She sauntered around puddles and crunched over small rock piles inside the lot as she headed across. White fences, leafy green trees, and orange-tiled roofs came into view. She kept going, mildly disturbed. She could handle the backstabbing. It was only words. They meant nothing. She knew the reason they talked. She didn't push hard enough to sell drinks to the tourist crowd.

Yeah, right
. The tourist crowd. She had the image stapled to her brain. How could she forget them? A rowdy bunch of fair-skinned, European males in their early twenties, around her age. They came in nightly, reeking of spicy food and stale beer from partying somewhere else. It was hard getting close. It was hard being cordial.
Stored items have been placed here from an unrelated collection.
Lemma InsertRow_executing p r rest ex :
  rows = p ++ r :: rest -> executing (foldl add_row ([], []) p) ex ->
  returns (InsertRow (literal_row r)) ex (fun _ ex' => executing (foldl add_row ([], []) (p ++ [r])) ex').
Proof.
  intros Hrows (Hins & Ht & Hst). rewrite foldl_snoc.
  destruct (staged_prefix p r rest) as (tail & more & Hgs & Hfull). rewrite <- Hrows in Hgs.
  pose proof (add_row_inv p) as (_ & Hlt & _). set (st := foldl add_row ([], []) p) in *.
  pose proof Hok as Hok'. rewrite Hgs in Hok'. apply Forall_app in Hok' as [_ Hok'].
  apply Forall_cons in Hok' as [Hgo _]. destruct (group_ok_prefix _ _ _ 0 Hgo) as [Hty _].
  apply Forall_app in Hty as [_ Hty]. apply Forall_cons in Hty as [[Hty _] _].
  unfold InsertRow. eapply returns_bind.
  { apply (AppendRow_returns ex (cells st.2) r); [done|by rewrite Ht|]. intros j.
    destruct (group_ok_prefix _ _ _ j Hgo) as [_ Hb]. by rewrite cells_app in Hb. }
  intros _ ex1 (stage & -> & Hst1). cbn beta. apply returns_get_bind.
  change (cells st.2 ++ [map Some r]) with (cells st.2 ++ cells [r]) in Hst1. rewrite <- cells_app in Hst1.
  rewrite (proj2 Hst1), length_cells. unfold add_row.
  destruct (Z.leb_spec kRowGroupSize (Z.of_nat (length (st.2 ++ [r])))) as [Hge|Hlt'].
  2: { apply returns_ret. split_and!; [exact Hins|exact Ht|exact Hst1]. }
  rewrite (Hfull Hge), app_nil_r in Hgs, Hgo. eapply returns_mono.
  - apply (FlushRowGroup_inserted c t st.1 (with_staging stage ex) (st.2 ++ [r])); [exact Hins|exact Ht|exact Hst1|by destruct st.2| |exact Htys|exact Hgo|].
    + rewrite length_app in *. simpl in *. lia.
    + rewrite Hgs in Hpages. change (?a :: more) with ([a] ++ more) in Hpages. rewrite app_assoc, groups_pages_app in Hpages.
      pose proof (groups_pages_nonneg (table_types t) more). eapply Z.le_lt_trans; [|exact Hpages].
      apply Z.add_le_mono_l. rewrite <- (Z.add_0_r (groups_pages _ (st.1 ++ [st.2 ++ [r]]))) at 1. by apply Z.add_le_mono_l.
  - intros _ ex' (Hins' & Ht' & Hnew). split_and!; [exact Hins'|exact Ht'|]. simpl.
    pose proof (new_staging_staged (catalog_ ex')) as Hs. unfold staged in *. simpl in Hs. by rewrite Hnew, Ht'.
Qed.

Lemma Finish_executing ex :
  executing (foldl add_row ([], []) rows) ex ->
  returns Finish ex (fun _ ex' => inserted c t (row_groups rows) (catalog_ ex')).
Proof.
  intros (Hins & Ht & Hst). pose proof (add_row_inv rows) as (_ & Hlt & _). unfold Finish.
  pose proof Hok as Hok'. pose proof Hpages as Hpages'. unfold row_groups, close_group in *.
  destruct (foldl add_row ([], []) rows) as [gs [|r s]]; simpl in *.
  - unfold FlushRowGroup. apply returns_get_bind. rewrite (proj2 Hst). simpl. by apply returns_ret.
  - apply Forall_app in Hok' as [_ Hgo]. apply Forall_cons in Hgo as [Hgo _].
    eapply returns_mono; [by apply (FlushRowGroup_inserted c t gs ex (r :: s)); [..|simpl; lia| | |]|].
    by intros _ ex' (? & _).
Qed.

Lemma RunInsert_inserted :
  catalog_meta_wf c -> disk_wf (disk_manager_ c) -> tables_by_name_ c !! table_name_ t = Some t ->
  exists c', RunInsert (tbl_id_ t) (map literal_row rows) c = (Ok tt, c') /\ inserted c t (row_groups rows) c'.
Proof.
  intros Hmeta Hwf Ht. unfold RunInsert, new_executor. rewrite (GetTableById_Some c _ t _ Hmeta Ht eq_refl).
  assert (returns (_ ← for_each (map literal_row rows) (fun row _ => InsertRow row) tt; Finish) (mk_insert c t (new_staging t))
    (fun _ ex' => inserted c t (row_groups rows) (catalog_ ex'))) as (u & ex' & HR & Hins).
  2: { rewrite HR. destruct u. by exists (catalog_ ex'). }
  eapply returns_bind.
  - apply (returns_for_each (fun dn _ ex => executing (foldl add_row ([], []) (take (length dn) rows)) ex)).
    + intros dn x todo [] ex Hsplit Hex.
      assert (map literal_row rows !! length dn = Some x) as Hx by (rewrite Hsplit; by apply list_lookup_middle).
      rewrite list_lookup_fmap in Hx. destruct (rows !! length dn) as [r|] eqn:Hr; [|done]. injection Hx as <-.
      rewrite length_app, Nat.add_1_r, (take_S_r _ _ _ Hr).
      apply (InsertRow_executing _ r (drop (S (length dn)) rows)); [|done]. symmetry. by apply take_drop_middle.
    + split_and!; [by apply inserted_nil|done|apply new_staging_staged].
  - intros [] ex Hex. rewrite length_map, firstn_all in Hex. by apply Finish_executing.
Qed.

End Run.

(** C18. An INSERT of rows of literals returns: the table has new row groups, appended to its
    row groups, whose pages hold exactly the inserted rows, in order and split into
    groups of at most kRowGroupSize; the schema, the other tables and every page
    allocated before are unchanged. (Hypotheses: each group's literals have the columns'
    types, each VARCHAR column of a group has some bytes and fewer than 2^31, and there
    are page ids left.) *)
Theorem RunInsert_correct {F} `{PosixFileLaws F} `{!ReliableFile F} `{MapOrderLaws} (c : Catalog F) t (rows : list (list Value)) :
  catalog_meta_wf c -> disk_wf (disk_manager_ c) -> tables_by_name_ c !! table_name_ t = Some t ->
  table_types t <> [] -> Forall (group_ok (table_types t)) (row_groups rows) ->
  next_page (disk_manager_ c) + groups_pages (table_types t) (row_groups rows) < 2 ^ 32 ->
  exists c' rgs, RunInsert (tbl_id_ t) (map literal_row rows) c = (Ok tt, c') /\
    tables_by_name_ c' = <[table_name_ t := add_groups t rgs]> (tables_by_name_ c) /\
    Forall2 (row_group_stored (alloc_view (disk_manager_ c')) (table_types t)) rgs (map cells (row_groups rows)) /\
    concat (row_groups rows) = rows /\ Forall (fun g => 0 < Z.of_nat (length g) <= kRowGroupSize) (row_groups rows) /\
    schema_section_ c' = schema_section_ c /\
    forall p bs, alloc_view (disk_manager_ c) p = Some bs -> alloc_view (disk_manager_ c') p = Some bs.
Proof.
  intros Hmeta Hwf Ht Htys Hok Hpages.
  destruct (RunInsert_inserted c t rows Htys Hok Hpages Hmeta Hwf Ht) as (c' & HR & rgs & Hs & Htab & Hg & _ & Hst & _).
  destruct (row_groups_spec rows) as [Hc Hl]. exists c', rgs. split_and!; [done..|apply Hg].
Qed.

(** ** Scanning what was inserted *)

(** The first three columns' validity bits are always in the first page of the region. *)
Definition scannable (tys : list TypeId) (j : nat) : Prop := (j < length tys)%nat /\ (tys !! j = Some kVarchar -> (j < 3)%nat).

Lemma scannable_readable view tys rg rows j :
  row_group_stored view tys rg rows -> scannable tys j -> readable tys rows j.
Proof.
  intros Hst [Hj Hv]. destruct (rg_rows view tys rg rows Hst) as [_ Hn]. split; [done|]. intros Hty. specialize (Hv Hty).
  unfold validity_on_first_page, bytes_per_column, kRowGroupSize, kPage, kPageSizeBytes in *. rewrite u32_id by (unfold is_u32; lia).
  pose proof (Z.div_mod (Z.of_nat (length rows) + 7) 8 ltac:(lia)).
  pose proof (Z.mod_pos_bound (Z.of_nat (length rows) + 7) 8 ltac:(lia)). nia.
Qed.

Lemma scan_rows_all table required gs :
  scan_rows table required None gs = map (pick required) (concat gs.*2).
Proof. unfold scan_rows. induction gs as [|g gs IH]; [done|]. simpl. rewrite map_app. f_equal. exact IH. Qed.

Lemma fresh_scan_inv {F} `{PosixFileLaws F} (d : DiskManager F) frames :
  (2 <= frames)%nat -> scan_inv (alloc_view d) (mk_store d (new_pool frames)).
Proof.
  intros Hf. split_and!; [apply new_pool_wf|unfold budget; simpl; rewrite length_seq; lia| |done].
  intros p bs _ Hp. unfold alloc_view in Hp. case_decide as Hv; [|done]. by rewrite new_pool_logical by apply Hv.
Qed.

(** C10. After an INSERT, a scan of the table through a buffer pool of at least two frames
    delivers the rows the table had before, followed by the inserted rows, in order. *)
Theorem insert_then_scan {F} `{PosixFileLaws F} `{!ReliableFile F} `{MapOrderLaws} (c : Catalog F) t (rows : list (list Value))
    (old : list (RowGroupFooterEntry * list (list (option Value)))) required frames :
  catalog_meta_wf c -> disk_wf (disk_manager_ c) -> tables_by_name_ c !! table_name_ t = Some t ->
  table_types t <> [] -> Forall (group_ok (table_types t)) (row_groups rows) ->
  next_page (disk_manager_ c) + groups_pages (table_types t) (row_groups rows) < 2 ^ 32 ->
  old.*1 = Schema.row_groups_ t -> Forall (fun g => row_group_stored (alloc_view (disk_manager_ c)) (table_types t) g.1 g.2) old ->
  Forall (scannable (table_types t)) required -> (2 <= frames)%nat ->
  exists c' t', RunInsert (tbl_id_ t) (map literal_row rows) c = (Ok tt, c') /\ GetTable c' (table_name_ t) = Some t' /\
    scan_inv (alloc_view (disk_manager_ c')) (mk_store (disk_manager_ c') (new_pool frames)) /\
    forall fuel, exists cs, delivers (scan_inv (alloc_view (disk_manager_ c'))) fuel (new_scan t' required None) cs /\
      rows_of cs = map (pick required) (concat old.*2 ++ cells rows).
Proof.
  intros Hmeta Hwf Ht Htys Hok Hpages Hold Hsto Hreq Hframes.
  destruct (RunInsert_inserted c t rows Htys Hok Hpages Hmeta Hwf Ht) as (c' & HR & rgs & _ & Htab & Hg & _ & Hst & _).
  exists c', (add_groups t rgs). split_and!; [done|unfold GetTable; rewrite Htab; apply lookup_insert_eq| |].
  - by apply fresh_scan_inv.
  - intros fuel. set (gs := old ++ zip rgs (map cells (row_groups rows))).
    pose proof (Forall2_length _ _ _ Hst) as Hlen.
    assert (gs.*1 = Schema.row_groups_ (add_groups t rgs)) as Hgs
      by (unfold gs; simpl; rewrite fmap_app, Hold, fst_zip by lia; done).
    assert (Forall (fun g => row_group_stored (alloc_view (disk_manager_ c')) (table_types t) g.1 g.2) gs) as Hall.
    { apply Forall_app. split.
      - eapply Forall_impl; [exact Hsto|]. intros g. by apply row_group_stored_grows.
      - apply Forall_lookup. intros i [rg g] Hi. apply lookup_zip_with_Some in Hi as (? & ? & [= -> ->] & Hrg & Hrw).
        eapply Forall2_lookup_lr; [exact Hst|exact Hrg|exact Hrw]. }
    assert (Forall (fun g => Forall (readable (table_types t) g.2) required) gs) as Hread.
    { eapply Forall_impl; [exact Hall|]. intros g Hg'. eapply Forall_impl; [exact Hreq|]. intros j Hj. eapply scannable_readable; [exact Hg'|exact Hj]. }
    exists (chunks_from (add_groups t rgs) required None gs 0). split.
    + apply (scan_delivers _ (add_groups t rgs) required None gs Hgs Hall Hread ltac:(apply Forall_true; intros; by eexists) fuel 0 0).
      by apply (position_ok_0 _ (add_groups t rgs) gs Hall).
    + rewrite rows_of_scan, scan_rows_all. f_equal. unfold gs. rewrite fmap_app, concat_app, snd_zip by lia. f_equal.
      rewrite <- (proj1 (row_groups_spec rows)) at 2. unfold cells. by rewrite concat_map.
Qed.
With glazed eyes and red, bloated faces, they drank one after another, sandwiched in between a workforce of smiling, doting, and manipulative, young females.

The girls knew how to play them, how to lay on the charm. Under the bright, colored lights of a huge wrap-around bar that took up half the main floor, they partied with the bar crowd far into the night. Tepid tea disguised as lady drinks went for $5 a pop. The ladies guzzled them down one after another, shaking down the customers with ice cubes still frozen at the bottom of their empty cocktail glasses.
One more dink? One more dink for good time. Wah you tink? Huh, Mista?
Zee had programmed his girls to perform with the same hard, driving intensity that dominated his own self-absorbed, egocentric nature.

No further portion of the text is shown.